With my three re-writes of the four brothers’ stories, the books are all completely different. COMPLETELY different. Like I said, if you changed the names of the characters and put them side by side, they wouldn’t look remotely similar. For me, it was all about the characters. That’s what was stuck in my head, and that’s what carried through each book. It was never a revision. It was always a completely new book.
What about your story makes you want to pick it up? Was it the plot? Could you restart the book with completely different people, in a different situation or scenario? Or was it the characters? Could you take the same people and put them in a totally different story, with new challenges?

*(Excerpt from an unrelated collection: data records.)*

Lemma step_authorised cfg ev s s' i :
  step_sys ev s = Some s' → guarded cfg s → db_wf (sy_tables s) →
  abs (sy_tables s') !! i ≠ abs (sy_tables s) !! i → authorises cfg s ev i.
Proof.
  intros H Hg Hwf Hne.
  assert (∀ d live uptime env rq r, ev = SRequest d live uptime env rq r → credentials_ok cfg rq) as Hauth.
  { intros d live uptime env rq r ->. apply request_step in H as (x & v & E & ->).
    apply Router_protected in E as [_ E]; [|by eapply guarded_release].
    eapply guarded_credentials; [exact Hg|]. apply E. intros Heq. apply Hne. cbn in Heq.
    unfold sy_tables, sy_node. cbn. by rewrite Heq. }
  destruct (reaches_touched _ _ _ _ (step_via _ _ _ H) Hwf Hne) as (op & t1 & Hop & _ & Ht).
  destruct op; try done.
  - destruct Hop as [(d & live & uptime & env & rq & id & req & -> & ->)|(n & d & live & uptime & id & req & -> & _)].
    + pose proof (Hauth _ _ _ _ _ _ eq_refl) as Ha. apply request_step in H as (x & v & E & ->).
      apply Router_put in E as [->|(Hd & y & E)]; [done|]. constructor; [done|exact Hd|].
      apply (Node_UpsertPeer_touched _ _ _ _ _ _ _ _ _ _ i) in E; done.
    + apply step_exec in H as [r E]. cbn [sys_exec] in E.
      apply put_finish_inv in E as [[_ ->]|(p & y & Ep & _ & E & _)]; [done|].
      apply (AuthFinish cfg s n d live uptime p i Ep).
      * destruct Hg as (_ & _ & Hg). apply Hg. by eapply list_elem_of_lookup_2.
      * by apply (Node_UpsertPeer_touched _ _ _ _ _ _ _ _ _ _ i) in E.
  - cbn in Ht. subst. destruct Hop as [(d & live & uptime & env & rq & ->)|(shortID & cmd & keep & -> & Ha & Hk & Hi)].
    + constructor. by eapply Hauth.
    + econstructor; try done. intros Hc. apply step_exec in H as [r E].
      cbn [sys_exec] in E. unfold ignore, gateway_command in E.
      unfold mbind, M_bind, get in E. rewrite Hc in E. injection E as _ <-. done.
Qed.
End provenance.

(** ** The start *)

Section start.
Context {srt : Sorting} {W Account HDKey ECKey Priv : Type} (L : WalletLib Account HDKey ECKey) (P : P2PLib Priv).
Context (FwDo : FwRequest → M W FwReply) (gateway : list GwRequest → result GwReply).
Context (AddrInfo : string → result unit) (hostID : Priv → string)
  (config_PeerID : string → result string) (sha3_Sum256 : list Z → list Z).

Definition settings_only (op : store_op) : Prop := match op with OpSetSetting _ _ => True | _ => False end.
Definition machine_tables (c : Machine Priv) : tables := wt (mc_world c).

Lemma on_carriers_via {A} Q (m : M (Manager DB) A) :
  keeps (via mgr_tables Q) m → keeps (via machine_tables Q) (on_carriers m).
Proof.
  intros H c r c'. unfold on_carriers, run.
  destruct (m (set_st (w_db (mc_world c)) (mc_stealth c))) as [r1 s] eqn:E. intros [= <- <-]. exact (H _ _ _ E).
Qed.
Lemma on_world_via {A} Q (m : M World A) :
  keeps (via wt Q) m → keeps (via machine_tables Q) (on_world m).
Proof. by apply keeps_zoom. Qed.
Lemma on_dropsvc_via {A} Q (m : M DropState A) : keeps (via machine_tables Q) (on_dropsvc m).
Proof. apply keeps_reads. by intros c r c' (d & _ & ->)%zoom_inv. Qed.
Lemma on_net_via {A} Q (m : M (Net Priv) A) : keeps (via machine_tables Q) (on_net m).
Proof. apply keeps_reads. by intros c r c' (d & _ & ->)%zoom_inv. Qed.

Lemma boot_via cfg i :
  keeps (via machine_tables settings_only) (boot L P AddrInfo hostID config_PeerID sha3_Sum256 cfg i).
Proof.
  assert (∀ k v, settings_only (OpSetSetting k v)) as HQ by done.
  pose proof (Wg_Init_via cfg settings_only HQ). pose proof (Stealth_Init_via settings_only HQ).
  pose proof (Stealth_Start_via settings_only).
  pose proof @on_carriers_via. pose proof @on_world_via. pose proof @on_dropsvc_via. pose proof @on_net_via.
  unfold boot, required, start_carriers. walk.
Qed.

Definition run_type (g : GwState DB W) : string := c_RunType (gs_cfg g).

Lemma check_license_type g r g' : check_license FwDo g = (r, g') → run_type g' = run_type g.
Proof.
  unfold check_license. rewrite (bind_Ok _ _ _ _ _ (get_cfg_run g)).
  destruct (_ && _); [|by intros [= <- <-]].
  intros (x & g1 & E & H)%try_inv. rewrite (bind_Ok _ _ _ _ _ (get_cfg_run g1)), put_cfg_run in H.
  apply pair_equal_spec in H as [_ <-].
  apply (on_firewall_auth _ (CheckLicense_auth FwDo)) in E. unfold same_at, gw_auth in E. by injection E as E _.
Qed.

Lemma adopt_keys_type creds cfg : c_RunType (adopt_keys creds cfg) = c_RunType cfg.
Proof. unfold adopt_keys, set_gateway_key. by repeat case_match. Qed.
Lemma registered_type out cfg : c_RunType (registered_config out cfg) = c_RunType cfg.
Proof. unfold registered_config, set_gateway_key. by case_match. Qed.

Lemma auto_register_type peerID did old (g : GwState DB W) r g' :
  auto_register L gateway peerID did old g = (r, g') → run_type g' = run_type g.
Proof.
  intros (x & _ & H)%auto_register_inv. destruct x as [out|e].
  - destruct H as (_ & E & _). unfold run_type. by rewrite E, registered_type.
  - destruct H as (_ & _ & E). unfold run_type. by rewrite E.
Qed.

Lemma start_gateway_type peerID did (g : GwState DB W) r g' :
  start_gateway L gateway peerID did g = (r, g') → run_type g' = run_type g.
Proof.
  unfold start_gateway. rewrite (bind_Ok _ _ _ _ _ (get_cfg_run g)).
  destruct (negb (GatewayEnabled (gs_cfg g))); [by intros [= <- <-]|].
  intros (x & g1 & E1 & H)%try_inv. apply zoom_inv in E1 as (s & _ & ->).
  set (creds := match x with Ok c => c | Err _ => _ end) in H. cbv zeta in H.
  rewrite (bind_Ok _ _ _ tt _ (put_cfg_run _ _)) in H.
  apply bind_inv in H as [(node & g2 & E2 & H)|(e & E & ->)].
  - rewrite (bind_Ok _ _ _ _ _ (get_cfg_run g2)), (bind_Ok _ _ _ tt _ (put_cfg_run _ _)) in H.
    assert (run_type g2 = run_type g) as Hg.
    { destruct (_ && _); [apply auto_register_type in E2; rewrite E2|apply pair_equal_spec in E2 as [_ <-]];
        unfold run_type, with_cfg, gs_cfg; cbn; apply adopt_keys_type. }
    destruct (negb (String.eqb node.1 EmptyString) && _); apply pair_equal_spec in H as [_ <-]; exact Hg.
  - destruct (_ && _); [|done]. apply auto_register_type in E. rewrite E.
    unfold run_type, with_cfg, gs_cfg; cbn. apply adopt_keys_type.
Qed.

Lemma assemble_via cfg b (c : Machine Priv) w s :
  assemble L FwDo gateway cfg b c w = Ok s → reaches settings_only (machine_tables c) (sy_tables s).
Proof.
  unfold assemble. destruct (check_license _ _) as [r2 g1] eqn:E2.
  destruct (start_gateway _ _ _ _ _) as [cl g2] eqn:E3. destruct cl as [cl|e]; [|done]. intros [= <-].
  assert (∀ k v, settings_only (OpSetSetting k v)) as HQ by done.
  apply (check_license_via FwDo settings_only) in E2.
  apply (start_gateway_via L gateway settings_only HQ) in E3. unfold via in *. cbn in E2.
  etransitivity; [exact E2|]. exact E3.
Qed.

Lemma assemble_config cfg b (c : Machine Priv) w s :
  assemble L FwDo gateway cfg b c w = Ok s →
  c_RunType (sy_cfg s) = c_RunType cfg ∧ sys_status s = ("online", "online") ∧
  sy_keys s = capture (sy_cfg s) ∧ sy_inflight s = [].
Proof.
  unfold assemble. destruct (check_license _ _) as [r2 g1] eqn:E2.
  destruct (start_gateway _ _ _ _ _) as [cl g2] eqn:E3. destruct cl as [cl|e]; [|done]. intros [= <-].
  split; [|done]. apply check_license_type in E2. apply start_gateway_type in E3. unfold run_type in *.
  change (c_RunType (gs_cfg g2) = c_RunType cfg). by rewrite E3, E2.
Qed.

(** The start writes settings only, and the run type is the configured one. *)
Lemma launch_via cfg i c w s :
  launch L FwDo gateway P AddrInfo hostID config_PeerID sha3_Sum256 cfg i c w = Ok s →
  reaches settings_only (machine_tables c) (sy_tables s) ∧ c_RunType (sy_cfg s) = c_RunType cfg ∧
  sys_status s = ("online", "online") ∧ sy_keys s = capture (sy_cfg s) ∧ sy_inflight s = [].
Proof.
  unfold launch. destruct (boot _ _ _ _ _ _ _ _ _) as [r c1] eqn:E1. destruct r as [b|e]; [|done].
  intros E. split; [|by eapply assemble_config]. etransitivity; [exact (boot_via _ _ _ _ _ E1)|by eapply assemble_via].
Qed.
End start.

(** ** Runs *)

Section runs.
Context {srt : Sorting} {W Account HDKey ECKey : Type} (L : WalletLib Account HDKey ECKey).
Context (ParseKey : string → result (list Z)) (Verify : list Z → string → result Claims).
Context (StatusText : Z → string) (KuboDo : Request → result Response) (cid_Decode : string → result unit)
  (boundary : string).
Context (FwDo : FwRequest → M W FwReply) (Unmarshal : string → result json).
Context (gateway : list GwRequest → result GwReply).

Notation step_sys := (sys_step ParseKey Verify StatusText KuboDo cid_Decode boundary FwDo Unmarshal gateway).
Notation run_sys := (sys_run ParseKey Verify StatusText KuboDo cid_Decode boundary FwDo Unmarshal gateway).

(** A run is a sequence of store operations, each one that an event of the run
    may run. *)
Lemma run_via s evs s' :
  run_sys s evs s' → reaches (λ op, ∃ ev, ev ∈ evs ∧ may_run ev op) (sy_tables s) (sy_tables s').
Proof.
  induction 1 as [|s ev s1 evs s' E _ IH]; [done|]. apply step_via in E.
  etransitivity; (eapply reaches_mono; [|eassumption]).
  - intros op Hop. exists ev. split; [left|done].
  - intros op (ev' & Hin & Hop). exists ev'. split; [by right|done].
Qed.

Lemma run_guarded cfg s evs s' : run_sys s evs s' → guarded Verify cfg s → guarded Verify cfg s'.
Proof. induction 1 as [|s ev s1 evs s' E _ IH]; [done|]. intros Hg. apply IH. by eapply step_guarded. Qed.

(** A PUT in flight was so at the start of the run or passed its checks in it. *)
Lemma run_inflight cfg s evs s' p :
  run_sys s evs s' → guarded Verify cfg s → p ∈ sy_inflight s' →
  p ∈ sy_inflight s ∨
  ∃ pre post s0, evs = pre ++ SPutBegin (if_rq p) (if_id p) (Some (if_req p)) :: post ∧
    run_sys s pre s0 ∧ admitted Verify cfg s0 p.
Proof.
  induction 1 as [|s ev s1 evs s' E _ IH]; [auto|]. intros Hg Hp.
  destruct IH as [Hin|(pre & post & s0 & -> & Hr & Ha)]; [by eapply step_guarded|done| |].
  - destruct (step_inflight _ _ _ _ _ _ _ _ _ _ _ _ _ _ E Hg Hin) as [?|[-> Ha]]; [by left|]. right.
    exists [], evs, s. split; [done|]. split; [constructor|done].
  - right. exists (ev :: pre), post, s0. split; [done|]. split; [by econstructor|done].
Qed.

Lemma run_authorised cfg s evs s' i :
  run_sys s evs s' → guarded Verify cfg s → db_wf (sy_tables s) →
  abs (sy_tables s') !! i ≠ abs (sy_tables s) !! i →
  ∃ pre ev post s1, evs = pre ++ ev :: post ∧ run_sys s pre s1 ∧ authorises Verify cfg s1 ev i.
Proof.
  intros H. induction H as [|s ev s1 evs s' E H IH]; [done|]. intros Hg Hwf Hne.
  destruct (decide (abs (sy_tables s1) !! i = abs (sy_tables s) !! i)) as [Heq|Hne1].
  - destruct IH as (pre & ev' & post & s2 & -> & Hr & Ha).
    + by eapply step_guarded.
    + exact (reaches_wf _ _ _ (step_via _ _ _ _ _ _ _ _ _ _ _ _ E) Hwf).
    + congruence.
    + exists (ev :: pre), ev', post, s2. split; [done|]. split; [by econstructor|done].
  - exists [], ev, evs, s. split; [done|]. split; [constructor|]. by eapply step_authorised.
Qed.
(** ** Authority *)

(** The events of the channel and the node that may change the peer [i]: an
    authenticated request, one in flight included, or a frame on a session, or one that a session left
    buffered, that is a resync command and does not list [i]. *)
Inductive chan_authorises (cfg : Config) (ch : Ch) : ChanEvent W → string → Prop :=
| ByRequest d live uptime env rq r i :
    authorises Verify cfg (ch_node ch) (SRequest d live uptime env rq r) i →
    chan_authorises cfg ch (CNode (SRequest d live uptime env rq r)) i
| ByPutInFlight n d live uptime i :
    authorises Verify cfg (ch_node ch) (SPutFinish n d live uptime) i →
    chan_authorises cfg ch (CNode (SPutFinish n d live uptime)) i
| ByFrame ev d raw cmd keep i :
    ev = CSession (EFrame d raw) ∧ ch_phase ch = InSession ∧ ss_return (ch_session ch) = None ∨
    ev = CLateFrame d raw ∧ ch_readers ch ≠ 0%nat →
    command_of raw = Some cmd → cmd_Action cmd = ActionResyncPeers → cmd_peer_ids cmd = Ok keep → i ∉ keep →
    chan_authorises cfg ch ev i.

Lemma resync_frame cfg d raw (s : Sys) ev i :
  command_events d raw = [ev] → authorises Verify cfg s ev i →
  ∃ cmd keep, command_of raw = Some cmd ∧ cmd_Action cmd = ActionResyncPeers ∧ cmd_peer_ids cmd = Ok keep ∧ i ∉ keep.
Proof.
  unfold command_events. destruct (command_of raw) as [cmd|]; [|done]. intros [= <-] Ha.
  inversion Ha; subst. eauto 6.
Qed.
(* ===== verification/Lifecycle.v ===== *)
(** * A life of the node process: Run from its start to its end

    [Run] of internal/nodeapp/run.go as a whole: it opens the database file of
    [Schema], brings the components up ([Boot]), assembles the node ([System]),
    serves until a signal or until the HTTP listener fails, and closes what it
    opened in the reverse order.  A host outlives the process: the database file,
    the file system, the device, Kubo's repository and the libp2p network stay,
    while every life starts with new managers and empty keys.

    The theorems: the database keeps its schema and constraints over any
    sequence of lives, however each ends, and the next Open succeeds; a life
    that is not killed leaves nothing open; and a listener that cannot bind makes Run return without an error. *)
From S2P Require Import Prelude GoStrings GoUrl GoDecode StoreDB Store ConfigData Config Wg Sha256 Stealth Dns Wallet DropClient DropService Auth ServiceAgent Readiness Node Bridge Api Transport Sentinel Firewall GatewayClient Provenance ControlChannel P2P Schema Boot Startup System Cli.

(** ** Constructors *)

(** wg.New: a manager without keys, on the store and the host. *)
Definition wg_New (st : DB) (w : World) : World :=
  mkWorld st (w_files w) (w_dev w) (w_os w) EmptyString EmptyString.

(** ** Hosts *)

Record Host (Priv W : Type) := mkHost {
  h_file : DBFile; h_world : World; h_repo : Repo; h_box : list (option error); h_net : Net Priv; h_fw : W }.
Arguments mkHost {Priv W}. Arguments h_file {Priv W}. Arguments h_world {Priv W}. Arguments h_repo {Priv W}.
Arguments h_box {Priv W}. Arguments h_net {Priv W}. Arguments h_fw {Priv W}.

(** How the wait on ctx.Done ends. *)
Inductive Ending := Signalled | ListenFailed (e : error).

(** What a life meets: the inputs of the start, the error of sql.Open, the
    permissions of new files, what happens while it runs, how it ends, and the
    outcome of srv.Shutdown. *)
Record RunInput := mkRun {
  ru_boot : BootInput; ru_sqlOpen : option error; ru_mode : Z;
  ru_events : list SysEvent; ru_end : Ending; ru_shutdown : result unit }.

(** Run returns, or unwinds with a panic of its own; or a panic of another
    goroutine ends the process under it. *)
Inductive RunEnd := Returned (r : result unit) | Killed (panic : string).

(** How Run ended, whether the database handle was open and the carriers ran at
    that moment, and the last log lines. *)
Record RunReport := mkReport {
  rr_end : RunEnd; rr_store : bool; rr_carriers : bool; rr_log : list string }.

(** What is logged until ctx.Done: a listener's error calls stop(). *)
Definition wait_log (e : Ending) : list string :=
  match e with
  | Signalled => ["shutting down"]
  | ListenFailed e => ["http server error: " +:+ error_text e; "shutting down"]
  end.

(** main after Run. *)
Definition main_exit (r : RunEnd) : Exit :=
  match r with
  | Returned (Ok _) => Done []
  | Returned (Err (EPanic s)) | Killed s => Crashed s
  | Returned (Err e) => Failed 1 ("node exited with error: " +:+ error_text e) []
  end.

Section run.
Context {srt : Sorting} {W Account HDKey ECKey Priv : Type}
  (L : WalletLib Account HDKey ECKey) (P : P2PLib Priv).
Context (ParseKey : string → result (list Z)) (Verify : list Z → string → result Claims).
Context (StatusText : Z → string) (KuboDo : Request → result Response) (cid_Decode : string → result unit)
  (boundary : string).
Context (FwDo : FwRequest → M W FwReply) (Unmarshal : string → result json).
Context (gateway : list GwRequest → result GwReply).
Context (AddrInfo : string → result unit) (hostID : Priv → string)
  (config_PeerID : string → result string) (sha3_Sum256 : list Z → list Z).

Notation Hst := (Host Priv W).
Notation exec_sys := (sys_exec ParseKey Verify StatusText KuboDo cid_Decode boundary FwDo Unmarshal gateway).

(** The transport that the start logs as preferred. *)
Definition preferred_transport (cfg : Config) : option ProbeResult :=
  Select (Probe (mkProber (c_EnableStealth cfg) (WGEndpointPortInt cfg) (VLESSPortInt cfg)
                   (Hysteria2PortInt cfg))) (c_EnableStealth cfg).

(** The components of a new process over an opened database. *)
Definition new_machine (cfg : Config) (db : DB) (h : Hst) : Machine Priv :=
  mkMachine (wg_New db (h_world h)) (new_manager db (h_box h)) (NewService cfg (h_repo h)) (h_net h).

Definition error_of (r : result unit) : option error := match r with Ok _ => None | Err e => Some e end.

(** The database file is opened after the state directory and the identity. *)
Definition open_file (cfg : Config) (i : RunInput) (f : DBFile) : result unit * DBFile :=
  match bi_mkdir (ru_boot i), PeerIDFromMnemonic L P (c_Mnemonic cfg) with
  | None, Ok _ => Open (ru_sqlOpen i) (ru_mode i) (DBPath cfg) f
  | _, _ => (Ok tt, f)
  end.
(** * Coloring and state engine of NEW_4_Color_Theorem

    A shallow embedding of the theorem engine (TheoremEngine), of the three
    coloring heuristics whose sources are available (GreedyAlgorithm,
    WelshPowellAlgorithm, DSATURAlgorithm), of the bounded undo/redo
    stack (HistoryManager, history.js), of the k-coloring used by the
    auto-color buttons (colorGraphGreedyBacktrack, coloring.js), of the
    matrices that the canvases hand to it (graph.js, regions.js) and of the
    application's own greedy coloring (FourColorApp), followed by the
    properties established about them.

    Two modules that the engine imports are not among the sources:
    BacktrackingAlgorithm, over which the engine is parameterised, and
    StateManager, for which HistoryManager stands (module [StateManager]
    below).

    Conventions of the embedding:
    - a JavaScript number that the code uses as an index, a color or a
      counter is a [Z]; the sentinel [-1] for "uncolored" is kept as the
      code has it; loop counters that only range over [0 .. n-1] are [nat];
    - an array is a [list]; [a[i]] is the lookup [a !! i], where [None]
      stands for JavaScript's [undefined];
    - the object used as the map [assignments] is a [gmap string Z];
    - a thrown exception is the [Throw] case of [result]; the engine's
      methods return the outcome together with the engine afterwards, since
      a throw does not undo the mutations made before it;
    - [structuredClone] is the identity on values: a snapshot is a deep
      copy, so it shares no structure with the live assignment that
      [assignColor] updates in place, and the embedding can be pure. *)

From Stdlib Require Import ZArith String Lia.
From stdpp Require Import base gmap strings list fin_maps sorting.

Local Open Scope string_scope.

(** ** JavaScript outcomes *)

Inductive exn : Type :=
  | TypeError
  | Error (msg : string).

Inductive result (A : Type) : Type :=
  | Ok (a : A)
  | Throw (e : exn).
Arguments Ok {A} a.
Arguments Throw {A} e.

#[global] Instance result_ret : MRet result := λ A a, Ok a.
#[global] Instance result_bind : MBind result := λ A B k r,
  match r with
  | Ok a => k a
  | Throw e => Throw e
  end.

(** [a.slice(0, e)]: a negative [e] counts from the end of the array. *)
Definition slice0 {A : Type} (a : list A) (e : Z) : list A :=
  if (e <? 0)%Z then take (length a - Z.to_nat (- e)) a
  else take (Z.to_nat e) a.

(** [x || d] on an optional number: [undefined] and [0] are falsy. *)
Definition or_default (x : option Z) (d : Z) : Z :=
  match x with
  | Some 0%Z | None => d
  | Some v => v
  end.

(** ** Data model (contracts/types.js) *)

Module Node.
Record t : Type := Build { id : string }.
End Node.

Module Edge.
Record t : Type := Build { source : string; target : string }.
End Edge.

(** [Array<Array<number>>]. *)
Abbreviation AdjacencyMatrix := (list (list Z)).

(** The graph handed to [loadGraph]; [adjacency] may be absent. *)
Record GraphInput : Type := {
  in_nodes : list Node.t;
  in_edges : list Edge.t;
  in_adjacency : option AdjacencyMatrix
}.

(** The graph after [_preprocessGraph], as the algorithms read it. *)
Record Graph : Type := {
  nodes : list Node.t;
  edges : list Edge.t;
  adjacency : AdjacencyMatrix
}.

(** A palette entry: a literal color string, or the template string
    [hsl(${hue}, 70%, 50%)] with [hue = (i * (360 / numColors)) % 360],
    kept as the pair [(i, numColors)] that determines it. *)
Inductive Color : Type :=
  | Hex (code : string)
  | Hsl (i : Z) (numColors : Z).

Record Metadata : Type := {
  md_algorithm : string;
  vertexOrder : list string;
  degreeDistribution : list Z
}.

Record ColorAssignment : Type := {
  assignments : gmap string Z;
  palette : list Color;
  chromatic : Z;
  valid : bool;
  metadata : option Metadata
}.

Record Constraint : Type := {
  nodeId : string;
  colorIndex : option Z;
  forbidden : option (list Z)
}.

Record Options : Type := {
  algorithm : option string;
  maxColors : option Z;
  constraints : option (list Constraint)
}.

(** The set of distinct color indices of a mapping:
    [new Set(Object.values(assignments))]. *)
Definition usedColors (a : gmap string Z) : gset Z := map_img a.

(** ** TheoremEngine._buildAdjacencyMatrix *)

(** [new Map(nodes.map((node, i) => [node.id, i]))]: entries are inserted
    in order, so for a repeated identifier the last position wins. *)
Definition nodeIndexMap (ns : list Node.t) : gmap string nat :=
  foldl (λ m p, <[p.1 := p.2]> m) ∅ (imap (λ i nd, (Node.id nd, i)) ns).

(** [matrix[i][j] = 1]; both indices come out of [nodeIndexMap], hence are
    in range, where the list update agrees with the array assignment. *)
Definition set_cell (i j : nat) (m : AdjacencyMatrix) : AdjacencyMatrix :=
  alter (λ row, <[j := 1%Z]> row) i m.

Definition add_edge (idx : gmap string nat) (m : AdjacencyMatrix) (e : Edge.t)
  : AdjacencyMatrix :=
  match idx !! Edge.source e, idx !! Edge.target e with
  | Some i, Some j => set_cell j i (set_cell i j m)
  | _, _ => m
  end.

Definition _buildAdjacencyMatrix (ns : list Node.t) (es : list Edge.t)
  : AdjacencyMatrix :=
  let n := length ns in
  let matrix := replicate n (replicate n 0%Z) in
  foldl (add_edge (nodeIndexMap ns)) matrix es.

Definition _preprocessGraph (g : GraphInput) : Graph :=
  {| nodes := in_nodes g;
     edges := in_edges g;
     adjacency := match in_adjacency g with
                  | Some a => a
                  | None => _buildAdjacencyMatrix (in_nodes g) (in_edges g)
                  end |}.

(** The AdjacencyModel invariant of the data model: a square matrix over the
    node positions, symmetric in its entries. *)
Definition dims (n : nat) (m : AdjacencyMatrix) : Prop :=
  length m = n ∧ Forall (λ row, length row = n) m.

Definition square (g : Graph) : Prop :=
  dims (length (nodes g)) (adjacency g).

Definition entry (a : AdjacencyMatrix) (i j : nat) : option Z :=
  match a !! i with
  | Some row => row !! j
  | None => None
  end.

Definition adjacent (a : AdjacencyMatrix) (i j : nat) : Prop :=
  entry a i j = Some 1%Z.

Definition symmetric (a : AdjacencyMatrix) : Prop :=
  ∀ i j, entry a i j = entry a j i.

(** ** TheoremEngine.validateColoring, on a loaded graph *)

(** One test of the inner loop body, for the pair of positions [(i, j)]. *)
Definition conflict (ns : list Node.t) (row : list Z) (a : gmap string Z)
    (i j : nat) : bool :=
  bool_decide (row !! j = Some 1%Z) &&
  match ns !! i, ns !! j with
  | Some node1, Some node2 =>
      bool_decide (a !! Node.id node1 = a !! Node.id node2) &&
      bool_decide (a !! Node.id node1 ≠ None)
  | _, _ => false
  end.

(** The outer loop from position [i] on, [fuel] iterations. The row
    [adjacency[i]] is only read when the inner loop runs at least once. *)
Fixpoint validate_from (ns : list Node.t) (adj : AdjacencyMatrix)
    (a : gmap string Z) (i fuel : nat) : result bool :=
  match fuel with
  | O => Ok true
  | S fuel' =>
      let js := seq (S i) (length ns - S i) in
      match js with
      | [] => validate_from ns adj a (S i) fuel'
      | _ :: _ =>
          match adj !! i with
          | None => Throw TypeError
          | Some row =>
              if existsb (conflict ns row a i) js then Ok false
              else validate_from ns adj a (S i) fuel'
          end
      end
  end.

Definition validate (g : Graph) (c : ColorAssignment) : result bool :=
  validate_from (nodes g) (adjacency g) (assignments c) 0 (length (nodes g)).

(** ** The coloring heuristics (algorithms/greedy.js, welsh-powell.js,
    dsatur.js) *)

(** [nodes.findIndex(node => node.id === id)]; [-1] when there is none. *)
Fixpoint findIndex_from (ns : list Node.t) (x : string) (i : Z) : Z :=
  match ns with
  | [] => (-1)%Z
  | nd :: rest =>
      if bool_decide (Node.id nd = x) then i
      else findIndex_from rest x (i + 1)%Z
  end.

Could you start something entirely new?
Sometimes it’s hard to step away from a project because it feels like you wasted so much time. That’s crap. Don’t feel that you’d be wasting the work you wrote in 2011. Anything you write teaches you something, and like I said last week, it’s never too late to pick up an old manuscript. You can always go back to it later.
Besides, life has probably changed you, too. You got knocked down and you figured out how to stand back up. Use that. Give yourself permission to get back into writing, with your new outlook firmly in mind. Start fresh and see how it goes.
Good luck. Let me know how it works out. I’ll be thinking about you.